Masyarakat juga mengakui bahwa luwak memiliki andil besar dalam penyebaran tanaman aren/kopi. Ironisnya, kini populasi luwak di alam semakin berkurang, baik karena perburuan maupun keterlambatan reproduksi akibat rusaknya habitat.
Budidaya luwak
Berbeda dengan biji aren yang tidak dikonsumsi, kopi luwak justru menjadi barang buruan. Harga kopi luwak luar biasa mahal. Di pasar internasional, harganya Rp 1 juta-Rp 3,5 juta per kilogram. Di Indonesia, kopi luwak kotor dihargai Rp 350.000 per kg, sementara produk olahan dan siap saji Rp 700.000 per kg dan Rp 900.000 per kg. Kopi luwak dihargai tinggi karena stoknya minim serta rasa dan aromanya unik.
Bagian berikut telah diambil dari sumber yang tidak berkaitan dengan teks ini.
(** X5: every search builds its postings anew.  The references a search
    returns denote no posting that existed before the call, and none a
    later search returns: an assignment to a field of a posting from one
    search leaves the postings of the other search as they are. *)
Theorem search_results_are_fresh self keywords loc radius job_types remote
    experience_level posted_within_days limit now
    self' keywords' loc' radius' job_types' remote' experience_level'
    posted_within_days' limit' now'
    (h h1 h2 : list JobPosting) (rs rs' : list nat) (a b : nat) :
  Store.search self keywords loc radius job_types remote experience_level
    posted_within_days limit now h = (Returned rs, self, h1) ->
  Store.search self' keywords' loc' radius' job_types' remote'
    experience_level' posted_within_days' limit' now' h1
  = (Returned rs', self', h2) ->
  a ∈ rs -> b ∈ rs' ->
  h !! a = None
  /\ a ≠ b
  /\ forall fv : field_value,
       exists h3 : list JobPosting,
         Store.setattr a fv h2 = Returned h3 /\ h3 !! b = h2 !! b.
Proof.
  rewrite !store_search_eq. intros [= <- <-] [= <- <-] Ha Hb.
  destruct (limit <=? 0); [by apply elem_of_nil in Ha|].
  destruct (limit' <=? 0); [by apply elem_of_nil in Hb|].
  apply list_elem_of_singleton in Ha as ->.
  apply list_elem_of_singleton in Hb as ->.
  rewrite length_app. cbn [length].
  split; [by apply lookup_ge_None_2|].
  split; [lia|].
  intros fv. apply setattr_lookup_other. lia.
Qed.

Lemma search_results_are_fresh_witness :
  let li := LinkedInJobBoard.__init__ None in
  let h := [IndeedJobBoard.mock_job 1] in
  let h1 := [IndeedJobBoard.mock_job 1; LinkedInJobBoard.mock_job 2] in
  let h2 := [IndeedJobBoard.mock_job 1; LinkedInJobBoard.mock_job 2;
             LinkedInJobBoard.mock_job 3] in
  Store.search li ["python"] None None None false None None 50 2 h
  = (Returned [1%nat], li, h1)
  /\ Store.search li ["python"] None None None false None None 50 3 h1
     = (Returned [2%nat], li, h2)
  /\ h !! 1%nat = None
  /\ 1%nat ≠ 2%nat
  /\ forall fv : field_value,
       exists h3 : list JobPosting,
         Store.setattr 1 fv h2 = Returned h3 /\ h3 !! 2%nat = h2 !! 2%nat.
Proof.
  split; [reflexivity|]. split; [reflexivity|].
  apply (search_results_are_fresh (LinkedInJobBoard.__init__ None)
           ["python"] None None None false None None 50 2
           (LinkedInJobBoard.__init__ None)
           ["python"] None None None false None None 50 3
           [IndeedJobBoard.mock_job 1]
           [IndeedJobBoard.mock_job 1; LinkedInJobBoard.mock_job 2]
           [IndeedJobBoard.mock_job 1; LinkedInJobBoard.mock_job 2;
            LinkedInJobBoard.mock_job 3]
           [1%nat] [2%nat] 1%nat 2%nat).
  - reflexivity.
  - reflexivity.
  - apply list_elem_of_singleton; reflexivity.
  - apply list_elem_of_singleton; reflexivity.
Defined.

(** * Properties of the configuration manager *)

Section config_manager.

Context {world : Type} `{OS world}.

Implicit Types (self : ConfigManager.instance) (w : world).

(** ** What the methods compute *)

Lemma py_dict_nil : py_dict [] = PDict ∅.
Proof. reflexivity. Qed.

Lemma py_get_dict (d : gmap string pyval) key dflt :
  py_get (PDict d) key dflt = Returned (default dflt (d !! key)).
Proof. reflexivity. Qed.

Lemma py_get_non_dict v key dflt :
  is_dict v = false -> py_get v key dflt = Raised (AttributeError v "get").
Proof. by destruct v. Qed.

Lemma py_update_non_dict v other :
  is_dict v = false ->
  py_update v other = Raised (AttributeError v "update").
Proof. by destruct v. Qed.

Lemma get_credentials_eq self w service :
  ConfigManager.get_credentials service (self, w)
  = (match py_get (ConfigManager.config self) "credentials" (PDict ∅) with
     | Returned credentials => py_get credentials service (PDict ∅)
     | Raised e => Raised e
     end, (self, w)).
Proof.
  unfold ConfigManager.get_credentials, ConfigManager.self_, bind, of_result.
  cbn. rewrite py_dict_nil.
  by destruct (py_get (ConfigManager.config self) "credentials" (PDict ∅)).
Qed.

Lemma get_credentials_cases self w service :
  ConfigManager.get_credentials service (self, w)
  = (match ConfigManager.config self with
     | PDict d =>
         match d !! "credentials" with
         | None => Returned (PDict ∅)
         | Some (PDict creds) =>
             Returned (default (PDict ∅) (creds !! service))
         | Some v => Raised (AttributeError v "get")
         end
     | v => Raised (AttributeError v "get")
     end, (self, w)).
Proof.
  rewrite get_credentials_eq. f_equal.
  destruct (ConfigManager.config self) as [| | | | | |d]; try reflexivity.
  cbn. destruct (d !! "credentials") as [[| | | | | |creds]|];
    reflexivity.
Qed.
Konsumen fanatik dan pebisnis kopi dunia mengakui bahwa kopi luwak belum ada bandingnya. Saking tingginya permintaan, untuk membeli dalam skala kiloan saja harus antre memesan (inden). Hal itu membuat harga kopi luwak tidak pernah terdengar turun. Harganya diyakini akan tetap tinggi meski terjadi lompatan produksi.
Bagi Jabar yang kini sedang gencar memacu produksi kopi arabika, terutama di Kesatuan Pemangkuan Hutan Bandung Selatan, peluang pasar kopi luwak yang benderang sejatinya bisa dimaksimalkan. Syaratnya, metode produksi kopi luwak jangan hanya mengandalkan cara alami. Harus dilakukan pendekatan rekayasa, yakni membudidayakan luwak dan mengondusifkan kembali habitat alamiah luwak.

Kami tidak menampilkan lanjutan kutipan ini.